:: EXERCISE REQUIREMENTS ::
Copying exactly, give the lines in the material below from the one with "Proof. intros P. by apply triple_throw. Qed." to the one with "Proof. intros Hm Hh P.", ends included, and nothing besides.

┌──

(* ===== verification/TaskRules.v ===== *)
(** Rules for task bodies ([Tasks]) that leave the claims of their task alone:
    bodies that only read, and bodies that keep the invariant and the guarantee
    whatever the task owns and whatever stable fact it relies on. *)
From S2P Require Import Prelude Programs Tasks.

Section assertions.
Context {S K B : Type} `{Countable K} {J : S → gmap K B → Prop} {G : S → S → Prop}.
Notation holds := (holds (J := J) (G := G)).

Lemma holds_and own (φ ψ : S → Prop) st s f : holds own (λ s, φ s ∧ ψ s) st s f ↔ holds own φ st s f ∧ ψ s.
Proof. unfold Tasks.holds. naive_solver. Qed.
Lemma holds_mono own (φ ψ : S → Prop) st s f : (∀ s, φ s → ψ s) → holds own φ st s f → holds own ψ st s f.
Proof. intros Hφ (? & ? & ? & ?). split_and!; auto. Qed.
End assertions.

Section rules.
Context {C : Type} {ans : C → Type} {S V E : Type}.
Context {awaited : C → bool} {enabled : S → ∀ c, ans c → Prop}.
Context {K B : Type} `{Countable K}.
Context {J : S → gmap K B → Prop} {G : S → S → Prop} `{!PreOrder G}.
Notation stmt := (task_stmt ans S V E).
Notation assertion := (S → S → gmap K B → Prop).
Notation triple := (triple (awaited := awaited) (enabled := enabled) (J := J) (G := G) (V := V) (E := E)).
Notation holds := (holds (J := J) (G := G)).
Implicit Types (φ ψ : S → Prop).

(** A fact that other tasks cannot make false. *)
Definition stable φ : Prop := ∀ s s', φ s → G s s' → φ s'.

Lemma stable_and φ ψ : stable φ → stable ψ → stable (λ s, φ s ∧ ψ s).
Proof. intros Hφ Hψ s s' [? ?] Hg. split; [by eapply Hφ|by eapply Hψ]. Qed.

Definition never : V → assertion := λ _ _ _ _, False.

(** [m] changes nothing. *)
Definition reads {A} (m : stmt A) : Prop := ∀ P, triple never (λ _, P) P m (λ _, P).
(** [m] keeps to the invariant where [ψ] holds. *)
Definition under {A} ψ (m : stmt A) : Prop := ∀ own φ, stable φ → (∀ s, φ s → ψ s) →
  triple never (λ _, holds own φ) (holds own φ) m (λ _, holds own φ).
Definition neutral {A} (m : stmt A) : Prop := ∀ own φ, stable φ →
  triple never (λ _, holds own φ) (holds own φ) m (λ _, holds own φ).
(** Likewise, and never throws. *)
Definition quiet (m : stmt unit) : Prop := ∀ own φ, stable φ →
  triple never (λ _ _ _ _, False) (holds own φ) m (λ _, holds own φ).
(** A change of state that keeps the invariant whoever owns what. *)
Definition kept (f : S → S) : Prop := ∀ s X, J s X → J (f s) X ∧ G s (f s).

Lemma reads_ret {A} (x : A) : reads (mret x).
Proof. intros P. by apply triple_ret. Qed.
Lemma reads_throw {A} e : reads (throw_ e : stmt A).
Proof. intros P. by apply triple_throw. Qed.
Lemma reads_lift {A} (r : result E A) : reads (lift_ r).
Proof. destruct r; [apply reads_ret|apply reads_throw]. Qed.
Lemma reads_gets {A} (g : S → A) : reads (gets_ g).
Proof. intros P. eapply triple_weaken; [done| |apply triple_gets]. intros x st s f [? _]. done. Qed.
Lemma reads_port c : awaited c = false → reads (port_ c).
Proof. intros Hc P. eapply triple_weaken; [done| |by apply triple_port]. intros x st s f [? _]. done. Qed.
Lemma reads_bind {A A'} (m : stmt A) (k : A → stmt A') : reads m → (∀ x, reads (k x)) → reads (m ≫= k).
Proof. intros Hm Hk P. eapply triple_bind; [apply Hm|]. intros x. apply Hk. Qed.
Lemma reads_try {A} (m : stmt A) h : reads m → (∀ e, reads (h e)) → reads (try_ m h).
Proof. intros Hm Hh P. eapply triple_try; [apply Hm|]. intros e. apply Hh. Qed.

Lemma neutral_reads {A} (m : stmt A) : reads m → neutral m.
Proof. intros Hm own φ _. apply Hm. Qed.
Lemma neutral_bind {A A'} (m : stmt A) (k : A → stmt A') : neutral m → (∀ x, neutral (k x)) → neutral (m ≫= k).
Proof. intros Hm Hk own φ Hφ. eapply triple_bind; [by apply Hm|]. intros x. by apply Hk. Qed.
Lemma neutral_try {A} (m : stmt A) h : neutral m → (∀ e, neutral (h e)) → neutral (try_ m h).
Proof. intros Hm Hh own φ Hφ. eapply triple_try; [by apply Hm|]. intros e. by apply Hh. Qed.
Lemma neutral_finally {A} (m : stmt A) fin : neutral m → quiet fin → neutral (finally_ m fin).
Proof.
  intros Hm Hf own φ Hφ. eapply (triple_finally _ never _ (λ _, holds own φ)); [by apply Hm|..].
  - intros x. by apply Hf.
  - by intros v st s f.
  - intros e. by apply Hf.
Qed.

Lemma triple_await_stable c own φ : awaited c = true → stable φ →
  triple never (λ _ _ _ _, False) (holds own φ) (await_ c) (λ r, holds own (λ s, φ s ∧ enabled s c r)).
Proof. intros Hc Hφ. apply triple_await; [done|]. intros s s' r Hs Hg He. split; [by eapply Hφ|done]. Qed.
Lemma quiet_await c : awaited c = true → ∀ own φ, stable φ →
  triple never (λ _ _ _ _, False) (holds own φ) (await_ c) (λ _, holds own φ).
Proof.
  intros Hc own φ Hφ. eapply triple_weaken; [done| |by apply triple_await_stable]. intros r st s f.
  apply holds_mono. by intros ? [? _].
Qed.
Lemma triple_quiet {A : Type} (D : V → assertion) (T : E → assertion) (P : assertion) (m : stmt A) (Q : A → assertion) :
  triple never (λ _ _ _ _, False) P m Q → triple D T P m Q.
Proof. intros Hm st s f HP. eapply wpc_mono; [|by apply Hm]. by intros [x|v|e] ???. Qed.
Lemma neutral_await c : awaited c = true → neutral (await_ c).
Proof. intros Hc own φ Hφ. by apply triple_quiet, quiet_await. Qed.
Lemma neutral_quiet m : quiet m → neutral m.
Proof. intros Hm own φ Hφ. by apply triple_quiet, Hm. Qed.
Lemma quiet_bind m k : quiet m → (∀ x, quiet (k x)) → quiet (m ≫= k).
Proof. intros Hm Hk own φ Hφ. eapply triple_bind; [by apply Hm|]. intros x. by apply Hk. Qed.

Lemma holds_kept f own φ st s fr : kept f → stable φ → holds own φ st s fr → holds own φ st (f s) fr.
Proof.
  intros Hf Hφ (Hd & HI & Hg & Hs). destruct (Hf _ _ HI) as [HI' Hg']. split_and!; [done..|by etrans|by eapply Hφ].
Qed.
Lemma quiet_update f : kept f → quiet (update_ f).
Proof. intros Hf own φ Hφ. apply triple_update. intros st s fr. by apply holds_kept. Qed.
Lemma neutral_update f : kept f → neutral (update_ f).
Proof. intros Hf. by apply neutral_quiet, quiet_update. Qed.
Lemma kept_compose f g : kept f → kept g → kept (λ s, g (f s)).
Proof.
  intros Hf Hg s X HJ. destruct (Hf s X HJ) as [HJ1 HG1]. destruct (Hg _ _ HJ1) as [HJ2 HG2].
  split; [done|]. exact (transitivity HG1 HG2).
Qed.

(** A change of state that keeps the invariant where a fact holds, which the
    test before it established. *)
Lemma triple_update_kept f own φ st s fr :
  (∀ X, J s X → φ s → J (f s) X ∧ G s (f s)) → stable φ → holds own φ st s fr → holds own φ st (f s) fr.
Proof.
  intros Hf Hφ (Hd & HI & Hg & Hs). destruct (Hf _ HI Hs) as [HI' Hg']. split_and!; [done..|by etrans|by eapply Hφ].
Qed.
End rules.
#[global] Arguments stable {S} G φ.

└──
┌──

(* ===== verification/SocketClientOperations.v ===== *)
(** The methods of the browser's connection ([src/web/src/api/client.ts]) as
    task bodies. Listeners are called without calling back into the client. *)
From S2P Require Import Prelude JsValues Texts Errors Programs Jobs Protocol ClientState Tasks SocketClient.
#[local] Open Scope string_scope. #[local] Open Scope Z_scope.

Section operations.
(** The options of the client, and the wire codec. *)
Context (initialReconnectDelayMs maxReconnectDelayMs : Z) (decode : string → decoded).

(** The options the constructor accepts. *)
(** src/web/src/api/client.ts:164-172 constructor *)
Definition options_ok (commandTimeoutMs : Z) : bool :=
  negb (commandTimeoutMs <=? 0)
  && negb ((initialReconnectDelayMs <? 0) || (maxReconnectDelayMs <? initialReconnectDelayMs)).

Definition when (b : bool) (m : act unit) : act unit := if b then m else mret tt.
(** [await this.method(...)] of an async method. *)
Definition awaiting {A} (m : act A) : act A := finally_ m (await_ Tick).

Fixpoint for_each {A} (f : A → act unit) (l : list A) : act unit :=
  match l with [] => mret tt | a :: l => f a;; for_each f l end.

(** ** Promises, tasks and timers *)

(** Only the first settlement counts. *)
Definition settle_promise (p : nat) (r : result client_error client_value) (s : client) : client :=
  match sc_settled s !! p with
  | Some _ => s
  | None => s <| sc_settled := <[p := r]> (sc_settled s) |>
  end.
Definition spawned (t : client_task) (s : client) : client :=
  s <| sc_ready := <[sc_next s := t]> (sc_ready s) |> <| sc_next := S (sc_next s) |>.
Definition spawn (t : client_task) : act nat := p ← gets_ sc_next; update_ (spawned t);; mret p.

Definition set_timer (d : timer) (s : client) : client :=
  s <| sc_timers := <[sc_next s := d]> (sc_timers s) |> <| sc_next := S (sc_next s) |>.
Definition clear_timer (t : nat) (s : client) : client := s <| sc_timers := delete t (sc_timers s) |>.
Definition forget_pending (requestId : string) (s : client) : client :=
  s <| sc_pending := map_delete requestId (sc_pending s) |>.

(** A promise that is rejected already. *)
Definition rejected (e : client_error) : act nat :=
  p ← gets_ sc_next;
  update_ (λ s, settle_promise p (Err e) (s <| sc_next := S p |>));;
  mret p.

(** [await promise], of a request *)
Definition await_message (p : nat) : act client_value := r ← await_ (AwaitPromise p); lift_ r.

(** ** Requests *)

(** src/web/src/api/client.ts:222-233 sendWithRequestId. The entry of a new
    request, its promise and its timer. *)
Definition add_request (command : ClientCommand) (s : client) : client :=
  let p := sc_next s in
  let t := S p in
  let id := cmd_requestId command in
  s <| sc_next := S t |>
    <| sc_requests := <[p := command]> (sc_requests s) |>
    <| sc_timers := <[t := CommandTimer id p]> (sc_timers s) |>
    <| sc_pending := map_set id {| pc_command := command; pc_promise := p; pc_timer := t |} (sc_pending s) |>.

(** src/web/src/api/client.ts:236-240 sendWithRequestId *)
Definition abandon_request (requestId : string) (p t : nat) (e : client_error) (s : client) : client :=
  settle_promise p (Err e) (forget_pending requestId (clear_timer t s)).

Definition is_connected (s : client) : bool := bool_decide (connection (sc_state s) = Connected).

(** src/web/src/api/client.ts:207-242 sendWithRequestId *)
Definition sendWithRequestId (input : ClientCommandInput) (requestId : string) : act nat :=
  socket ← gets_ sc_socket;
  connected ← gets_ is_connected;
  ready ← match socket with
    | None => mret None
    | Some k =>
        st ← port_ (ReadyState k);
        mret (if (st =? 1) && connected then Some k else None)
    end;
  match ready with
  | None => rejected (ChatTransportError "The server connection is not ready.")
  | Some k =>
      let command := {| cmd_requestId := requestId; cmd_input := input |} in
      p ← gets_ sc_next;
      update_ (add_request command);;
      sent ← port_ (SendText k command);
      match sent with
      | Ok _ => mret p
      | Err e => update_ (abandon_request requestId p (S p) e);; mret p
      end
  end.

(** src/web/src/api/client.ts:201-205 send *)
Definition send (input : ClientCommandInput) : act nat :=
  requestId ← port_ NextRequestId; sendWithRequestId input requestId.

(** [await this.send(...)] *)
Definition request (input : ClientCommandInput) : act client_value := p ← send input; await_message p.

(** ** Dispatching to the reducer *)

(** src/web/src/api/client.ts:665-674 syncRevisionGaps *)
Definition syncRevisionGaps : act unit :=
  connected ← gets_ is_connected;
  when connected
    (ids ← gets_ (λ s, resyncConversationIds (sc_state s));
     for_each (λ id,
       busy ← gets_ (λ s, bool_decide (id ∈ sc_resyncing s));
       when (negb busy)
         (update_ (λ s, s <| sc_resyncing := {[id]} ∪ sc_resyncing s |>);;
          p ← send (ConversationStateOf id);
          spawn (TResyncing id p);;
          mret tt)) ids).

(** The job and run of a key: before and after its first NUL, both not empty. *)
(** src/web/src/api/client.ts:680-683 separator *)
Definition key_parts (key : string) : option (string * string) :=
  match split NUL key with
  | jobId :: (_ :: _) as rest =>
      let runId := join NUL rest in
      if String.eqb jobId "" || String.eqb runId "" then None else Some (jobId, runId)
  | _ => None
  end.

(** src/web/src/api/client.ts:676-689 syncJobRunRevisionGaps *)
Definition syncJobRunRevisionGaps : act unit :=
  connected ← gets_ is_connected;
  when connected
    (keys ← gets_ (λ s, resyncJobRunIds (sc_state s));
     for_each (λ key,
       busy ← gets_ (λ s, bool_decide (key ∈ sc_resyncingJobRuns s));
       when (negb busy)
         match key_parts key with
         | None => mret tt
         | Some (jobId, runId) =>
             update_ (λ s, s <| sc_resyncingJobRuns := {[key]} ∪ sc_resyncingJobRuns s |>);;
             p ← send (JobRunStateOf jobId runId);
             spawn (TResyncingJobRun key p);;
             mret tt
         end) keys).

└──
┌──

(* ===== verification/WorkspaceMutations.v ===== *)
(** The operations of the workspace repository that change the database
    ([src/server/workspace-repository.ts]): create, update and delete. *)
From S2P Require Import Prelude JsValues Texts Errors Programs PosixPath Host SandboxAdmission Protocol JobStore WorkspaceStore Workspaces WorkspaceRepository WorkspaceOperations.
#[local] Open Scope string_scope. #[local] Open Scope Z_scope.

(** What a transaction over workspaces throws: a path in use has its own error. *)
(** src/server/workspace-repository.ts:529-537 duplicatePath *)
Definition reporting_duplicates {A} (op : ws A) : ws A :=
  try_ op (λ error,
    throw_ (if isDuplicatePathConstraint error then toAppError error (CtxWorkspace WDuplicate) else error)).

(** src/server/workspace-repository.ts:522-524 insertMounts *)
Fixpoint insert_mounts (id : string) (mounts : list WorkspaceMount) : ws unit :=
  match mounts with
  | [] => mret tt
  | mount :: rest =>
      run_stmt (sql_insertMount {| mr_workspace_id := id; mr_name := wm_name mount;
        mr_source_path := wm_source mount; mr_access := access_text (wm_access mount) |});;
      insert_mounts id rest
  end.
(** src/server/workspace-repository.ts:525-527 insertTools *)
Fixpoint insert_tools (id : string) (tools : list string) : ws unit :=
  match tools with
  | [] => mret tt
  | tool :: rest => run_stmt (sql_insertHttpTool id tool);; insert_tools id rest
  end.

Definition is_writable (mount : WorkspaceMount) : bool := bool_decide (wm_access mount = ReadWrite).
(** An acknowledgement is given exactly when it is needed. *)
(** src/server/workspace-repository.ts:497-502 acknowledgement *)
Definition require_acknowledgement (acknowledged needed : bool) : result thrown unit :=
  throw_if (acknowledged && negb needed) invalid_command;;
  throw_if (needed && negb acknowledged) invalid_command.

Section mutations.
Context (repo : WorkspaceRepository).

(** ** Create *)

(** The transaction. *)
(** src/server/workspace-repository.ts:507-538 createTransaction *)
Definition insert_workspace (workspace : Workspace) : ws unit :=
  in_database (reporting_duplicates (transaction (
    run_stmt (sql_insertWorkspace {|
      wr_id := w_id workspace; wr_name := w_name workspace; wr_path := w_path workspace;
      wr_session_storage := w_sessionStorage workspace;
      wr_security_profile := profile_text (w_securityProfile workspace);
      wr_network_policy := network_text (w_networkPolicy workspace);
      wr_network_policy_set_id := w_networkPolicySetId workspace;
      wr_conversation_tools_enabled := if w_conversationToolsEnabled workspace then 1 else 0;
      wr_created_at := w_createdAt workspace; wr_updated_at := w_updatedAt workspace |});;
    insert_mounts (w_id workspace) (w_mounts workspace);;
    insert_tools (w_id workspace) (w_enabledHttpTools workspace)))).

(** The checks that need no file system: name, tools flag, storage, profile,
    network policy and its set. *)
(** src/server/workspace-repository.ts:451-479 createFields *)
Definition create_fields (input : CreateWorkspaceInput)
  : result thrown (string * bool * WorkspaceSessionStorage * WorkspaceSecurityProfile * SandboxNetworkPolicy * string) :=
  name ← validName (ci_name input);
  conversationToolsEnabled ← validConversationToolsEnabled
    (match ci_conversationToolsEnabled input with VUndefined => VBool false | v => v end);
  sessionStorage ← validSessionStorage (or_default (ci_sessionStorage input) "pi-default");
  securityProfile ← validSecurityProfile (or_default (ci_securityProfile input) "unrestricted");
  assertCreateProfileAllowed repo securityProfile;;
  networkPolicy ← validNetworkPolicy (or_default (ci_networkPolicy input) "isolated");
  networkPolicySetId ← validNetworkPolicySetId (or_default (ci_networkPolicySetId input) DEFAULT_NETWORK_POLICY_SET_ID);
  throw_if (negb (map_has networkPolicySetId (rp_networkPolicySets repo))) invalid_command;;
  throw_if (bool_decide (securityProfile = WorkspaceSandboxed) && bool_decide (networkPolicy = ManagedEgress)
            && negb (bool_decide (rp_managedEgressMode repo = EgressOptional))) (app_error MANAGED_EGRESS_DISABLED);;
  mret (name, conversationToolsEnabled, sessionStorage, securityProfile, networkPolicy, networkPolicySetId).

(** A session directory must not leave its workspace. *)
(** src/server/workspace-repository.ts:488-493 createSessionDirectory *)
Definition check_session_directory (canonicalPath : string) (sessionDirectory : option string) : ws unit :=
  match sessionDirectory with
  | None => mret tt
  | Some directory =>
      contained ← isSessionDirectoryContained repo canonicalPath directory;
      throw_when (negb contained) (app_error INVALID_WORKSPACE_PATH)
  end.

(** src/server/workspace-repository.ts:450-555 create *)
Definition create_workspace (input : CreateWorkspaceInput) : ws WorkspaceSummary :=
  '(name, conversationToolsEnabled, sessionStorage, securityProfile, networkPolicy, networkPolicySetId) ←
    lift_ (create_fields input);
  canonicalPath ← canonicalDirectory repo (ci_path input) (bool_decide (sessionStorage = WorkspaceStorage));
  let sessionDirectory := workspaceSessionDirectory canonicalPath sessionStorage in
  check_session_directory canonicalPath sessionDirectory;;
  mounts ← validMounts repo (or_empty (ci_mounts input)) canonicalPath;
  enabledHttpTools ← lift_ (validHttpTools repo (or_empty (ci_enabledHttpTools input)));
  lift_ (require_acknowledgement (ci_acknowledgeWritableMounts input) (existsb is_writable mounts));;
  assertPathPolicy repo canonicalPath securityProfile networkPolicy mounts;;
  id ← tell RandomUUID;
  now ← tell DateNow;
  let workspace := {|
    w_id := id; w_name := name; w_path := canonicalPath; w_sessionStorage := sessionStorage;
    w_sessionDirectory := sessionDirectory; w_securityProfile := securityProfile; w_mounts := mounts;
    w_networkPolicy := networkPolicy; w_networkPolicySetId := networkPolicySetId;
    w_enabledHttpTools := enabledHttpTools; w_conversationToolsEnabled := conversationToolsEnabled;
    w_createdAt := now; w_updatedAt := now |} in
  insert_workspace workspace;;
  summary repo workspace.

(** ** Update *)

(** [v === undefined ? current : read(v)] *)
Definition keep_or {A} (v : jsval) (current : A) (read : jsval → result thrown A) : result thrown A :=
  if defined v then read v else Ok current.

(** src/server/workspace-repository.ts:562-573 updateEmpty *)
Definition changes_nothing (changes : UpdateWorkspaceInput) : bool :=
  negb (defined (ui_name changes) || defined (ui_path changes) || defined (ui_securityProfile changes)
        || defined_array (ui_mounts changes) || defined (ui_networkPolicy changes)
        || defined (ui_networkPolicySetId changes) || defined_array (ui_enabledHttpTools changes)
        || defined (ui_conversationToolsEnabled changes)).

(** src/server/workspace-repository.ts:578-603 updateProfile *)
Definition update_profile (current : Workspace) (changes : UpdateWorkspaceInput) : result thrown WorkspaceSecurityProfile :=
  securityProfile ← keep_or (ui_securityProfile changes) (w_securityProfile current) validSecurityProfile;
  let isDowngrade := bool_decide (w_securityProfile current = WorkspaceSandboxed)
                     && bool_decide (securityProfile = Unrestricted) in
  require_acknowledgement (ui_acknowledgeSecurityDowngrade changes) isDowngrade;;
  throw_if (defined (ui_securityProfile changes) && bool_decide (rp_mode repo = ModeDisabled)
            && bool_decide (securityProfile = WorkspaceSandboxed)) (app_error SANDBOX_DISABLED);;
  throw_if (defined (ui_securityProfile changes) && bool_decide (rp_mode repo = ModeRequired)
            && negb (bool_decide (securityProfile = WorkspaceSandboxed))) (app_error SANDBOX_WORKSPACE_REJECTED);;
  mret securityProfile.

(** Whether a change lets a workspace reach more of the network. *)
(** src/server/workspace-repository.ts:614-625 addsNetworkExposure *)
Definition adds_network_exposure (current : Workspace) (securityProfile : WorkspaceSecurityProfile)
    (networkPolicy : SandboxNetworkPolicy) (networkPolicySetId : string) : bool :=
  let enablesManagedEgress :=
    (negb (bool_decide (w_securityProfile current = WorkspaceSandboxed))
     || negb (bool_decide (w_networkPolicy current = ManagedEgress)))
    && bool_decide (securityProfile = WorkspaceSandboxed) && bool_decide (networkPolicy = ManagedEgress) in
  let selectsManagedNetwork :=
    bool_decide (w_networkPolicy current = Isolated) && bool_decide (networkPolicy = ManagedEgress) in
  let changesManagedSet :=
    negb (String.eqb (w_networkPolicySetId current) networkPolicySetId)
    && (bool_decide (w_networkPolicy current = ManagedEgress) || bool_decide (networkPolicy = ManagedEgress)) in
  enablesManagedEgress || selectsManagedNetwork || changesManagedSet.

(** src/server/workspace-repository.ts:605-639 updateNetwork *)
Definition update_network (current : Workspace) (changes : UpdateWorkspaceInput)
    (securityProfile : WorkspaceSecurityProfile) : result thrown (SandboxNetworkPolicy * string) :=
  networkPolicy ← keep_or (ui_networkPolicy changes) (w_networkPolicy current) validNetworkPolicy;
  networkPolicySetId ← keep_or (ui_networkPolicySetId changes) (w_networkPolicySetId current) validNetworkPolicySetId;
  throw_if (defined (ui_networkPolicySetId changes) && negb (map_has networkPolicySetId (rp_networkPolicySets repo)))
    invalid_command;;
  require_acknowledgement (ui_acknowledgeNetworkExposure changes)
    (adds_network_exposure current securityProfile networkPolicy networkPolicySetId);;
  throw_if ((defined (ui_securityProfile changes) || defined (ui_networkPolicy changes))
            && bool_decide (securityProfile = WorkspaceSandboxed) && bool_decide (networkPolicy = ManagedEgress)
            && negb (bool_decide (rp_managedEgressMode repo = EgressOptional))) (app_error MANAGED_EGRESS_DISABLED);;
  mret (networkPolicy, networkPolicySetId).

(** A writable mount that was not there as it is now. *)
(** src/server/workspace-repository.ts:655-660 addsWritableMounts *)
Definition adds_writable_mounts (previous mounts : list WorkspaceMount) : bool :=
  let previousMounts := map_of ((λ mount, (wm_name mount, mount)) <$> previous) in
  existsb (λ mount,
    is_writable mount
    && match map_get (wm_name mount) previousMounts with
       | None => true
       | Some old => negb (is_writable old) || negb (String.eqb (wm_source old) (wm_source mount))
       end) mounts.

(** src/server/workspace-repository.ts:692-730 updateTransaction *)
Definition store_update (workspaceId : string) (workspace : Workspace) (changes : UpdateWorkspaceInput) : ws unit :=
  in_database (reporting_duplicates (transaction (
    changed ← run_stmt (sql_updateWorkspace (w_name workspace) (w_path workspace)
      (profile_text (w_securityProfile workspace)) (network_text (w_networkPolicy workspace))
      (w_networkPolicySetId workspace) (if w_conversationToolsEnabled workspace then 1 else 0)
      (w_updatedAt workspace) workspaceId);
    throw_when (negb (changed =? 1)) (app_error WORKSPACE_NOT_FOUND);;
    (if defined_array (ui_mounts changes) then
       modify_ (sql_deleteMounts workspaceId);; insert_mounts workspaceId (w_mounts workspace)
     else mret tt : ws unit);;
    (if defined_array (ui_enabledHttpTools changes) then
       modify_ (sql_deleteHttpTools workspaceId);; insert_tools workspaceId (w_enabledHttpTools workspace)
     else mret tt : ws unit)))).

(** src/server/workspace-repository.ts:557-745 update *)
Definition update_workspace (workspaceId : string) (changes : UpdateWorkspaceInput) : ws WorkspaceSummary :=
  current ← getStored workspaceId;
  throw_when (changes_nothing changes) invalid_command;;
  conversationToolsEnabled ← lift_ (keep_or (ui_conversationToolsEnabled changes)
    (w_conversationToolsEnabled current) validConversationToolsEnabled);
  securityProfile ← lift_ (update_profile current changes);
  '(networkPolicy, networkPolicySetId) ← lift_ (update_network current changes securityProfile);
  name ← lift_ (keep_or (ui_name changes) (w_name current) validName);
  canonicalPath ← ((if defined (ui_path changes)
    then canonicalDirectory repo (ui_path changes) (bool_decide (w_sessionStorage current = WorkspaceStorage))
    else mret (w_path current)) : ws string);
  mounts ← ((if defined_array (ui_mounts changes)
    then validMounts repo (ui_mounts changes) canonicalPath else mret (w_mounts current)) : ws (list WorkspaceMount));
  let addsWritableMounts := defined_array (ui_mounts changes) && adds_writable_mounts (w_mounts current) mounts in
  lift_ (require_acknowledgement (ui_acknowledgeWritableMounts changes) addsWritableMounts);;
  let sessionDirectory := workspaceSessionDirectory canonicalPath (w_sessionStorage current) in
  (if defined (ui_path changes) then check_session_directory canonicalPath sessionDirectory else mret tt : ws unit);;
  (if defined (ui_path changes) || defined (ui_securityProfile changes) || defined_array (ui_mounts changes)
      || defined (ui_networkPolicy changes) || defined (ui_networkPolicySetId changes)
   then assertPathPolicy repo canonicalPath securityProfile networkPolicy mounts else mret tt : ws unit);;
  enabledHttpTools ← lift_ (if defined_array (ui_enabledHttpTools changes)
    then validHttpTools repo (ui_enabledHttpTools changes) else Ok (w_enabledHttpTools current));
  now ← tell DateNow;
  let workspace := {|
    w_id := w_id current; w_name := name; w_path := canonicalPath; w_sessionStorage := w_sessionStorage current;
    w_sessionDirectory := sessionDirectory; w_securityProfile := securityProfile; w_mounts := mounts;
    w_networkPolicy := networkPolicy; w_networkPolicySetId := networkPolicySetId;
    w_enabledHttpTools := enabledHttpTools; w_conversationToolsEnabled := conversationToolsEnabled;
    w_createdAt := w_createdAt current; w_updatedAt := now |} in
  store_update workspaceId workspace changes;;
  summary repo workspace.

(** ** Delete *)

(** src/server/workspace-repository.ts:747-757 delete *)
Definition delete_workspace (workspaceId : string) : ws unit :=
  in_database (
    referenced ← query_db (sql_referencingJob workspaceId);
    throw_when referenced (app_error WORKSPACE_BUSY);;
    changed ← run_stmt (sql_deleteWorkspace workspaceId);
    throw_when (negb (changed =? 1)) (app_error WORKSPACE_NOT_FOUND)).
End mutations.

└──

:: TASK ANSWER ::
Proof. intros P. by apply triple_throw. Qed.
Lemma reads_lift {A} (r : result E A) : reads (lift_ r).
Proof. destruct r; [apply reads_ret|apply reads_throw]. Qed.
Lemma reads_gets {A} (g : S → A) : reads (gets_ g).
Proof. intros P. eapply triple_weaken; [done| |apply triple_gets]. intros x st s f [? _]. done. Qed.
Lemma reads_port c : awaited c = false → reads (port_ c).
Proof. intros Hc P. eapply triple_weaken; [done| |by apply triple_port]. intros x st s f [? _]. done. Qed.
Lemma reads_bind {A A'} (m : stmt A) (k : A → stmt A') : reads m → (∀ x, reads (k x)) → reads (m ≫= k).
Proof. intros Hm Hk P. eapply triple_bind; [apply Hm|]. intros x. apply Hk. Qed.
Lemma reads_try {A} (m : stmt A) h : reads m → (∀ e, reads (h e)) → reads (try_ m h).
Proof. intros Hm Hh P. eapply triple_try; [apply Hm|]. intros e. apply Hh. Qed.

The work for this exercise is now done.